When Trent Johnson bought Greeley Hat Works in 1996 after apprenticing under the company’s previous owner for three-and-a-half years, he vowed to not change a thing—at least as far as the manufacturing process was concerned. “Big companies build 150 dozen a day, but on a good day we’ll build 50 hats,” Johnson says. “Especially on our custom hats, we’ll work one-on-one with the client and go through the process with them.” The use of those tried-and-true methods means a custom hat might take several weeks to make, which Johnson believes makes the experience all the more special. “I call it a collaboration, where we are designing the hat, we are building it, and we do the shaping and can add things or change things,” he says, “but it’s not like pushing a button and a 3D printer spits out a hat.”

But when Johnson took over, he also believed the now 114-year-old company’s handmade hats deserved a bigger piece of the limelight. In addition to the farmers and ranchers who constitute his core clientele, his hats have graced the noggins of Peyton Manning, Lady Gaga, and Miranda Lambert. Those A-list patrons eventually caught the eye of filmmaker Taylor Sheridan, who asked Johnson to design headwear for the cast of his new show Yellowstone, which premiered in June 2018.
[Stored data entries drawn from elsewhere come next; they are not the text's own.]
(* ===== verification/JsonCanon.v ===== *)
(** * Canonical values: objects as maps

    Decoding into [any] forgets the order of the members of an object and all
    but the last of those with equal keys.  Two objects become the same value
    exactly when they have the same members under this reading; a canonical
    value is written and read back unchanged. *)

From S2P Require Import Prelude GoTime GoStrings GoText Table Json JsonGrammar.

(** ** The order of keys *)

Definition key_lt (k1 k2 : string) : Prop := String.compare k1 k2 = Lt.

Lemma key_lt_irrefl k : ~ key_lt k k.
Proof. unfold key_lt. intros H. pose proof (String.compare_antisym k k) as Ha. by rewrite H in Ha. Qed.

Lemma key_lt_leb k1 k2 : key_lt k1 k2 <-> String.leb k1 k2 = true /\ k1 <> k2.
Proof.
  unfold key_lt, String.leb. destruct (String.compare k1 k2) eqn:Hc.
  - apply String.compare_eq_iff in Hc as ->. naive_solver.
  - split; [|done]. intros _. split; [done|]. intros ->. by apply key_lt_irrefl in Hc.
  - split; [done|]. by intros [? _].
Qed.

Lemma key_lt_antisym k1 k2 : key_lt k1 k2 -> key_lt k2 k1 -> False.
Proof. unfold key_lt. rewrite String.compare_antisym. destruct (String.compare k2 k1); done. Qed.

#[global] Instance key_lt_trans : Transitive key_lt.
Proof.
  intros k1 k2 k3 H12 H23. apply key_lt_leb. split.
  - apply key_lt_leb in H12 as [H12 _], H23 as [H23 _]. by eapply leb_trans.
  - intros ->. by eapply key_lt_antisym.
Qed.

Lemma compare_Gt k1 k2 : String.compare k1 k2 = Gt -> key_lt k2 k1.
Proof. unfold key_lt. rewrite String.compare_antisym. destruct (String.compare k2 k1); done. Qed.

(** ** Sorted members *)

Definition sorted_members : list (string * json) -> Prop :=
  StronglySorted (fun m1 m2 => key_lt m1.1 m2.1).

Fixpoint map_get (k : string) (l : list (string * json)) : option json :=
  match l with
  | [] => None
  | (k', v) :: l => if bool_decide (k = k') then Some v else map_get k l
  end.

Lemma map_get_put k v k' l : map_get k' (put k v l) = if bool_decide (k' = k) then Some v else map_get k' l.
Proof.
  induction l as [|[k0 v0] l IH]; [done|]. simpl. destruct (String.compare k k0) eqn:Hc; simpl; [|done|].
  - apply String.compare_eq_iff in Hc as ->. repeat case_bool_decide; congruence.
  - rewrite IH. apply compare_Gt in Hc. repeat case_bool_decide; try done. subst.
    by apply key_lt_irrefl in Hc.
Qed.

Lemma put_forall (P : string * json -> Prop) k v l : P (k, v) -> Forall P l -> Forall P (put k v l).
Proof.
  intros Hkv. induction 1 as [|[k0 v0] l H0 Hl IH]; [by repeat constructor|].
  simpl. destruct (String.compare k k0); by repeat constructor.
Qed.

Lemma put_sorted k v l : sorted_members l -> sorted_members (put k v l).
Proof.
  unfold sorted_members. induction 1 as [|[k0 v0] l Hl IH Hall]; [by repeat constructor|].
  simpl. destruct (String.compare k k0) eqn:Hc.
  - apply String.compare_eq_iff in Hc as ->. by constructor.
  - constructor; [by constructor|]. constructor; [done|]. eapply list.Forall_impl; [exact Hall|].
    intros [k1 v1] Hk1. simpl in *. by etrans.
  - constructor; [done|]. apply put_forall; [by apply compare_Gt|done].
Qed.

Lemma map_get_above k l : Forall (fun m => key_lt k m.1) l -> map_get k l = None.
Proof.
  induction 1 as [|[k0 v0] l Hk _ IH]; [done|]. simpl in *. rewrite bool_decide_eq_false_2; [done|].
  intros ->. by apply key_lt_irrefl in Hk.
Qed.

(** Sorted members are a map: they are determined by their lookups. *)
Lemma sorted_members_ext l1 l2 :
  sorted_members l1 -> sorted_members l2 -> (forall k, map_get k l1 = map_get k l2) -> l1 = l2.
Proof.
  unfold sorted_members. intros H1. revert l2.
  induction H1 as [|[k1 v1] l1 Hl1 IH Hall1]; intros l2 H2 Heq.
  - destruct l2 as [|[k2 v2] l2]; [done|]. specialize (Heq k2). simpl in Heq.
    by rewrite bool_decide_eq_true_2 in Heq.
  - destruct H2 as [|[k2 v2] l2 Hl2 Hall2].
    { specialize (Heq k1). simpl in Heq. by rewrite bool_decide_eq_true_2 in Heq. }
    assert (k1 = k2) as ->.
    { pose proof (Heq k1) as Hk1. pose proof (Heq k2) as Hk2. simpl in *.
      rewrite bool_decide_eq_true_2 in Hk1 by done. rewrite (bool_decide_eq_true_2 (k2 = k2)) in Hk2 by done.
      destruct (String.compare k1 k2) eqn:Hc; [by apply String.compare_eq_iff in Hc| |apply compare_Gt in Hc];
        exfalso.
      - rewrite bool_decide_eq_false_2 in Hk1 by (intros ->; by apply key_lt_irrefl in Hc).
        rewrite map_get_above in Hk1; [done|]. eapply list.Forall_impl; [exact Hall2|]. intros m Hm. by etrans.
      - rewrite bool_decide_eq_false_2 in Hk2 by (intros ->; by apply key_lt_irrefl in Hc).
        rewrite map_get_above in Hk2; [done|]. eapply list.Forall_impl; [exact Hall1|]. intros m Hm. by etrans. }
    pose proof (Heq k2) as Hk. simpl in Hk. rewrite !bool_decide_eq_true_2 in Hk by done. injection Hk as ->.
    f_equal. apply IH; [done|]. intros k. specialize (Heq k). simpl in Heq. case_bool_decide as Hkk; [|done].
    subst. by rewrite !map_get_above.
Qed.

(** ** Members of an object *)

Definition put_all (ms l : list (string * json)) : list (string * json) :=
  foldl (fun l m => put m.1 m.2 l) l ms.

Lemma canon_object ms : canon (JObject ms) = JObject (put_all (map (fun m => (m.1, canon m.2)) ms) []).
Proof. done. Qed.

Lemma put_all_sorted ms l : sorted_members l -> sorted_members (put_all ms l).
Proof. revert l. induction ms as [|m ms IH]; intros l Hl; [done|]. by apply IH, put_sorted. Qed.

Lemma put_all_forall (P : string * json -> Prop) ms l : Forall P ms -> Forall P l -> Forall P (put_all ms l).
Proof.
  intros H. revert l. induction H as [|[k v] ms Hm _ IH]; intros l Hl; [done|]. by apply IH, put_forall.
Qed.

(** The value that an object has under a key: that of its last member. *)
Definition member (k : string) (ms : list (string * json)) : option json :=
  foldl (fun acc m => if bool_decide (k = m.1) then Some m.2 else acc) None ms.

Lemma map_get_put_all k ms l acc :
  map_get k l = canon <$> acc ->
  map_get k (put_all (map (fun m => (m.1, canon m.2)) ms) l)
    = canon <$> foldl (fun acc m => if bool_decide (k = m.1) then Some m.2 else acc) acc ms.
Proof.
  revert l acc. induction ms as [|[k0 v0] ms IH]; intros l acc Hl; [done|]. simpl. apply IH.
  rewrite map_get_put. by case_bool_decide.
Qed.

(** Objects are the same value exactly when every key has the same value in
    both, whatever the order of the members and however often a key occurs. *)
Lemma canon_object_eq ms1 ms2 :
  canon (JObject ms1) = canon (JObject ms2) <->
  forall k, canon <$> member k ms1 = canon <$> member k ms2.
Proof.
  rewrite !canon_object.
  assert (Hget : forall k ms, map_get k (put_all (map (fun m => (m.1, canon m.2)) ms) []) = canon <$> member k ms)
    by (intros k ms; by apply map_get_put_all).
  split.
  - intros [= Heq] k. by rewrite <- !Hget, Heq.
  - intros Heq. f_equal. apply sorted_members_ext; [apply put_all_sorted; constructor..|].
    intros k. by rewrite !Hget.
Qed.

(** ** Canonical values *)

Lemma put_all_above ms l :
  StronglySorted (fun m1 m2 => key_lt m1.1 m2.1) (l ++ ms) -> put_all ms l = l ++ ms.
Proof.
  revert l. induction ms as [|[k v] ms IH]; intros l Hs; [by rewrite app_nil_r|].
  assert (Hput : put k v l = l ++ [(k, v)]).
  { clear IH. induction l as [|[k0 v0] l IHl]; [done|]. simpl in Hs. inversion_clear Hs as [|?? Hs' Hall].
    simpl. assert (Hlt : key_lt k0 k) by (rewrite list.Forall_forall in Hall; apply (Hall (k, v)); set_solver).
    rewrite String.compare_antisym. rewrite Hlt. simpl. f_equal. by apply IHl. }
  simpl. rewrite Hput, IH; by rewrite <- app_assoc.
Qed.

Lemma canon_idem v : canon (canon v) = canon v.
Proof.
  induction v as [| | | |vs IH|ms IH] using json_nested_ind; try done.
  - simpl. f_equal. rewrite map_map. induction IH as [|v vs Hv _ IHvs]; [done|]. simpl. by f_equal.
  - rewrite (canon_object ms), canon_object. f_equal. set (l := put_all (map _ ms) []).
    assert (Hc : Forall (fun m => canon m.2 = m.2) l).
    { apply put_all_forall; [|constructor]. apply Forall_map. eapply list.Forall_impl; [exact IH|]. done. }
    replace (map _ l) with l.
    + apply (put_all_above l []). apply put_all_sorted. constructor.
    + clearbody l. induction Hc as [|[k v] l Hv _ IHl]; [done|]. simpl in *. by rewrite Hv, <- IHl.
Qed.

Lemma canon_well_formed v : well_formed v = true -> well_formed (canon v) = true.
Proof.
  induction v as [| | | |vs IH|ms IH] using json_nested_ind; try done; intros Hwf.
  - simpl in *. apply forallb_Forall in Hwf. apply forallb_Forall, Forall_map. by eapply Forall_implied.
  - rewrite canon_object. simpl in *. apply forallb_Forall in Hwf. apply forallb_Forall.
    apply put_all_forall; [|constructor]. apply Forall_map.
    eapply (Forall_implied _ _ _ Hwf), list.Forall_impl; [exact IH|]. simpl.
    intros m IHm [Hk Hv]%andb_true_iff. rewrite Hk. simpl. by apply IHm.
Qed.

Lemma fold_depth_le {A} (f : A -> Z) l b : 0 <= b -> Forall (fun x => f x <= b) l -> foldr (fun x d => f x `max` d) 0 l <= b.
Proof. intros Hb. induction 1; simpl; lia. Qed.

Lemma fold_depth_elem {A} (f : A -> Z) l : Forall (fun x => f x <= foldr (fun x d => f x `max` d) 0 l) l.
Proof.
  induction l as [|x l IH]; constructor; simpl; [lia|]. eapply list.Forall_impl; [exact IH|]. simpl. intros; lia.
Qed.

Lemma depth_canon v : depth (canon v) <= depth v.
Proof.
  induction v as [| | | |vs IH|ms IH] using json_nested_ind; try done.
  - simpl. apply Zplus_le_compat_l, fold_depth_le; [apply fold_depth_nonneg|]. apply Forall_map.
    eapply (Forall_implied _ _ _ (fold_depth_elem depth vs)), list.Forall_impl; [exact IH|]. simpl. lia.
  - rewrite canon_object. simpl. apply Zplus_le_compat_l, fold_depth_le; [apply fold_depth_nonneg|].
    apply put_all_forall; [|constructor]. apply Forall_map.
    eapply (Forall_implied _ _ _ (fold_depth_elem (fun m => depth m.2) ms)), list.Forall_impl; [exact IH|].
    simpl. lia.
Qed.

Lemma well_formed_numbers v : well_formed v = true -> numbers_ok v = true.
Proof.
  induction v as [| | | |vs IH|ms IH] using json_nested_ind; try done; simpl; intros Hwf.
  - apply forallb_Forall in Hwf. apply forallb_Forall. by eapply Forall_implied.
  - apply forallb_Forall in Hwf. apply forallb_Forall.
    eapply (Forall_implied _ _ _ Hwf), list.Forall_impl; [exact IH|]. simpl.
    intros m IHm [_ Hv]%andb_true_iff. by apply IHm.
Qed.

Lemma Marshal_well_formed v : well_formed v = true -> Marshal v = Ok (of_bytes (encode v)).
Proof. intros Hv. unfold Marshal. by rewrite well_formed_numbers. Qed.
Johnson had previously worked with Sheridan to design caps for his 2017 film Wind River, during which the artisan was on set for four days and met star Jeremy Renner. “I don’t care how great the actor is, but most of the time the actor is still taking the hat on and off the way they would do it themselves, rather than how the character would,” Johnson explains. That’s why he spent days with Renner and the rest of the cast, doing painstaking tasks like marking exactly where the hats would be grabbed to be taken off and developing the characters’ relationships with them.

Shortly after, Sheridan sent Johnson the script for Yellowstone’s pilot episode. Johnson approached the job with the same meticulousness he brings to his haberdashery, even spending two weeks with the cast—including Kevin Costner, who plays ranch owner John Dutton—to better understand their personalities. “I literally was part of the cast and crew as I was working closely not just with Taylor [Sheridan], but also [costume designer] Ruth Carter, who helped get into the clothing, look, and the vibe of a cowboy in Montana,” Johnson says. “I was going through hundreds of hats and boots and jeans and jackets that they shipped in from Hollywood and was like, ‘There’s no way anybody would wear this.’ I helped make the looks more contemporary and authentic.” Johnson and his team were also tasked with creating four hats per actor and two per stunt double—and that was all just for one look.
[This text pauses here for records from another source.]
(* ===== verification/Router.v ===== *)
(** * Requests to responses (src/internal/transport/httpapi)

    The mux of [NewRouter] with its three patterns, the path value it hands to
    the handlers, and the bytes of the responses: [ServeHTTP] takes a request
    as it arrives to the response as it leaves. *)

From S2P Require Import Prelude GoTime GoStrings GoText Notification Json JsonGrammar JsonCanon HttpApi Payload.

#[local] Open Scope list_scope.
#[local] Open Scope Z_scope.

(** ** http.ServeMux *)

(** [url.PathUnescape], which leaves a segment that is not well escaped as it
    is. *)
Fixpoint percent_decode (l : list Z) : option (list Z) :=
  match l with
  | [] => Some []
  | b :: l1 =>
      if b =? 37 then
        match l1 with
        | h1 :: h2 :: l2 =>
            match hex_of h1, hex_of h2 with
            | Some x, Some y => (cons (x * 16 + y)) <$> percent_decode l2
            | _, _ => None
            end
        | _ => None
        end
      else (cons b) <$> percent_decode l1
  end.

Definition pathUnescape (segment : string) : string :=
  match percent_decode (bytes segment) with
  | Some l => of_bytes l
  | None => segment
  end.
As a result, each hat is a miniature character study. Dutton’s signature 10-gallon, for example, is lighter in color as an ode to old-school Westerns in which the good guys wore white, but Johnson also used a confidential 17-step process to give the cap a worn look that symbolizes Dutton’s willingness to get his hands dirty (like when he killed his maimed horse in the series’ iconic opening scene). Even details like the hat’s brim width, which rings in at four-and-a-quarter inches, were chosen to fit Costner’s frame first and Dutton’s character second.

The last five episodes of the drama were set to debut on Paramount Plus this month but have been delayed until 2024. Fortunately, you can crib the Dutton family’s style while you wait: Greeley Hat Works has been crafting replicas of Yellowstone’s lids since 2020.